[Task to complete]: Two lines in the listing below mark the span: one contains "(** C6, at an" and one contains "which wrote the". Reproduce both of them and everything between, exactly.

═════ Entries supplied

Definition setEditorOpen (o : bool) (st : State) : State :=
  {| accessToken := accessToken st; datasets := datasets st;
     templates := templates st; pageLoading := pageLoading st;
     pageError := pageError st; isEditorOpen := o;
     editingDataset := editingDataset st; name := name st;
     description := description st; file := file st;
     isLoading := isLoading st; error := error st |}.

Definition setPage (ds ts : list value) (loading : bool)
  (err : option jsstring) (st : State) : State :=
  {| accessToken := accessToken st; datasets := ds; templates := ts;
     pageLoading := loading; pageError := err;
     isEditorOpen := isEditorOpen st;
     editingDataset := editingDataset st; name := name st;
     description := description st; file := file st;
     isLoading := isLoading st; error := error st |}.

(** [loadData] *)
Definition loadData (env : Api.Env) (st : State) : io State :=
  if negb (Api.tokenTruthy (accessToken st)) then ret st
  else
    let st := setPage (datasets st) (templates st) true (pageError st) st in
    st' <~ tryCatch
             (both <~ promiseAll2
                        (Api.fetchEvaluationDatasets env (accessToken st))
                        (Api.fetchPromptTemplates env (accessToken st)) ;;
              ret (setPage (PromptTemplatesPage.asArray (fst both))
                           (PromptTemplatesPage.asArray (snd both))
                           true None st))
             (fun e => ret (setPage (datasets st) (templates st) true
                                    (Some (message e)) st)) ;;
    ret (setPage (datasets st') (templates st') false (pageError st') st').

(** The page's [handleSave(data, id)]: when editing, only the name and
    the description are updated (the file cannot be changed). *)
Definition pageHandleSave (env : Api.Env)
  (data : Api.EvaluationDatasetCreate) (id : option jsstring) (st : State)
  : io State :=
  if negb (Api.tokenTruthy (accessToken st)) then ret st
  else
    _ <~ match id with
         | Some (c :: i) =>
             Api.updateEvaluationDataset env (c :: i)
               (VObj [(lit "name", VStr (Api.createName data));
                      (lit "description",
                       match Api.createDescription data with
                       | Some d => VStr d
                       | None => VUndefined
                       end)])
               (accessToken st)
         | _ => Api.createEvaluationDataset env data (accessToken st)
         end ;;
    loadData env st.

(** The dialog's [handleSave]. *)
Definition handleSave (env : Api.Env) (st : State) : io State :=
  let isEditing :=
    match editingDataset st with Some _ => true | None => false end in
  if PromptTemplatesPage.isBlank (name st)
  then ret (setDialog (isLoading st) (Some (lit "Name is required")) st)
  else if negb isEditing
          && match file st with None => true | Some _ => false end
  then ret (setDialog (isLoading st)
                      (Some (lit "Please select a CSV file")) st)
  else
    let st := setDialog true None st in
    st' <~ tryCatch
             (st1 <~ pageHandleSave env
                       {| Api.createName := trim (name st);
                          Api.createDescription :=
                            match trim (description st) with
                            | [] => None
                            | d => Some d
                            end;
                          Api.createFile := file st |}
                       (option_map EvaluationDataset.id (editingDataset st))
                       st ;;
              ret (setEditorOpen false st1))
             (fun e => ret (setDialog true (Some (message e)) st)) ;;
    ret (setDialog false (error st') st').

End EvaluationsPage.

(** ** The backend, as far as the properties need it

    The Python services behind the HTTP boundary are not part of the
    frontend sources; the three operations below follow the system
    specification. *)

Module Renderer.
Import JS.

Definition placeholder : jsstring := lit "{transcript}".

Fixpoint substitute (transcript s : jsstring) : jsstring :=
  if startsWith placeholder s
  then transcript ++ skipn (List.length placeholder) s
  else match s with
       | [] => []
       | c :: s' => c :: substitute transcript s'
       end.

Inductive result : Type :=
| Rendered (system_prompt user_prompt : jsstring)
| TemplateError.

(** Modelled from the spec: the PromptRenderer is missing from the
    sources.  It is a pure substitution of the transcript into the
    placeholder of the user template, and it fails with [TemplateError]
    when the placeholder is absent. *)
Definition render (system_prompt user_template transcript : jsstring)
  : result :=
  if includes user_template placeholder
  then Rendered system_prompt (substitute transcript user_template)
  else TemplateError.

End Renderer.

Module Backend.
Import JS.

(** One example of a gold dataset: a transcript and its ground truth. *)
Record Example : Type := mkExample {
  exampleId : jsstring;
  exampleTranscript : jsstring;
  groundTruth : AssessmentScores.t
}.
Lemma check_email_at_issue (email : str) :
  ~ In s!"Contains @ symbol" (snd (check_email email)).
Proof.
  intros H. unfold check_email in H. apply in_conclude in H.
  destruct H as [H | H]; [|vm_compute in H; discriminate H].
  repeat (apply in_rule in H;
          destruct H as [H | [H1 H2]];
          [|vm_compute in H1; discriminate H1]).
  destruct H.
Qed.

(** C10: for every line that the analysis dispatches, the issue
    "Contains @ symbol" is not in the result of that line: a line with an
    "@" goes to [check_email], which has no such label, and a line
    without one cannot fire the rule of [check_url]. *)
Theorem at_symbol_issue_never_reported (entry : str) :
  ~ In s!"Contains @ symbol" (snd (dispatch entry)).
Proof.
  unfold dispatch. destruct (Str.contains c!"@" entry) eqn:E.
  - apply check_email_at_issue.
  - intros H. apply check_url_at_issue in H. congruence.
Qed.

End Labels.

(** ** Runs and the history file *)

Section Runs.
Context {R : Runtime} {T : Toolkit}.

Lemma rows_fold (es : list str) (t : tally) :
  rows (fold_left analyze_entry es t) = rows t ++ map entry_row es.
Proof.
  revert t. induction es as [|e es IH]; intros t; simpl.
  - symmetry. apply app_nil_r.
  - rewrite IH. simpl. rewrite <- app_assoc. reflexivity.
Qed.

Lemma append_history_rows (new : list row) (file : option csv_file)
      (writable : bool) :
  append_history new file writable
  = to_csv (existing_rows file ++ DataFrame new) writable.
Proof.
  destruct file as [existing|]; [|reflexivity].
  unfold append_history, existing_rows.
  destruct (read_csv existing); reflexivity.
Qed.

(** A run on a text that is not blank.  Its results are the rows of the
    entries in their order.  It returns when the history file can be
    written, and the file then holds the rows that were read from it
    followed by these; it raises when the file cannot be written, and the
    file is then left as it was. *)
Lemma analyze_input_run (text : str) (w : state) :
  Space.strip text <> [] ->
  exists w',
    analyze_input text w
    = (w', if history_writable w then Return tt else Raise OSError)
    /\ results w' = map entry_row (entries (Space.strip text))
    /\ history_writable w' = history_writable w
    /\ history_file w'
       = if history_writable w
         then Some (Table (existing_rows (history_file w)
                           ++ DataFrame (results w')))
         else history_file w.
Proof.
  intros Hne. unfold analyze_input.
  destruct (Space.strip text) as [|c s] eqn:E; [congruence|].
  cbn [Str.truthy negb]. rewrite append_history_rows. unfold to_csv.
  destruct (history_writable w); cbn [bind]; eexists;
    (split; [reflexivity|]);
    cbn [results history_file history_writable];
    rewrite rows_fold; repeat split; reflexivity.
Qed.

Lemma entries_blank (text : str) : text = [] -> entries text = [].
Proof.
  intros ->. reflexivity.
Qed.

Lemma strip_NA : Space.strip s!"NA" = s!"NA".
Proof.
  reflexivity.
Qed.

Lemma entries_NA : entries s!"NA" = [s!"NA"].
Proof.
  reflexivity.
Qed.

(** A run on the one entry NA, when there is no history file and the
    file can be written: the file holds the row of this entry as it was
    written, with the text NA in its column Input. *)
Lemma analyze_input_NA (w : state) :
  history_file w = None ->
  history_writable w = true ->
  exists w',
    analyze_input s!"NA" w = (w', Return tt)
    /\ results w' = [entry_row s!"NA"]
    /\ history_writable w' = true
    /\ history_file w' = Some (Table (DataFrame [entry_row s!"NA"])).
Proof.
  intros Hf Hw.
  assert (Hne : Space.strip s!"NA" <> []) by (rewrite strip_NA; discriminate).
  destruct (analyze_input_run s!"NA" w Hne) as (w' & E & Rw & Ww & Fw).
  rewrite Hw in E, Ww, Fw. rewrite strip_NA, entries_NA in Rw.
  rewrite Hf, Rw in Fw. exists w'. auto.
Qed.

(** C6, at an input on which the code breaks it.  Run A analyses the one
    entry NA, with no history file yet, and run B any text; pandas,
    which wrote the text NA for run A, reads it back as a missing value.
    Both runs return, but the history does not hold the records of A
    followed by those of B: in the place of the record of A it holds a
    row whose Input is missing, which is written back as an empty
    field. *)
Theorem history_append_loses_missing_marker (w : state) (textB : str)
        (back : frame_row) :
  history_file w = None ->
  history_writable w = true ->
  read_back (DataFrame [entry_row s!"NA"]) = Return [back] ->
  Input_cell back = Missing ->
  Space.strip textB <> [] ->
  exists wA wB,
    analyze_input s!"NA" w = (wA, Return tt)
    /\ analyze_input textB wA = (wB, Return tt)
    /\ results wA = [entry_row s!"NA"]
    /\ results wB = map entry_row (entries (Space.strip textB))
    /\ history_file wB = Some (Table (back :: DataFrame (results wB)))
    /\ history_file wB
       <> Some (Table (DataFrame (results wA) ++ DataFrame (results wB))).
Proof.
  intros Hf Hw Hback Hmissing HB.
  destruct (analyze_input_NA w Hf Hw) as (wA & EA & RA & WA & FA).
  destruct (analyze_input_run textB wA HB) as (wB & EB & RB & WB & FB).
  rewrite WA in EB, FB. rewrite FA in FB.
  unfold existing_rows in FB. cbn [read_csv] in FB. rewrite Hback in FB.
  exists wA, wB. repeat (split; [assumption|]).
  rewrite FB, RA. cbn [DataFrame map app]. intros F.
  injection F as F. rewrite F in Hmissing. discriminate Hmissing.
Qed.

══════════

[Response to this exercise]:
(** C6, at an input on which the code breaks it.  Run A analyses the one
    entry NA, with no history file yet, and run B any text; pandas,
    which wrote the text NA for run A, reads it back as a missing value.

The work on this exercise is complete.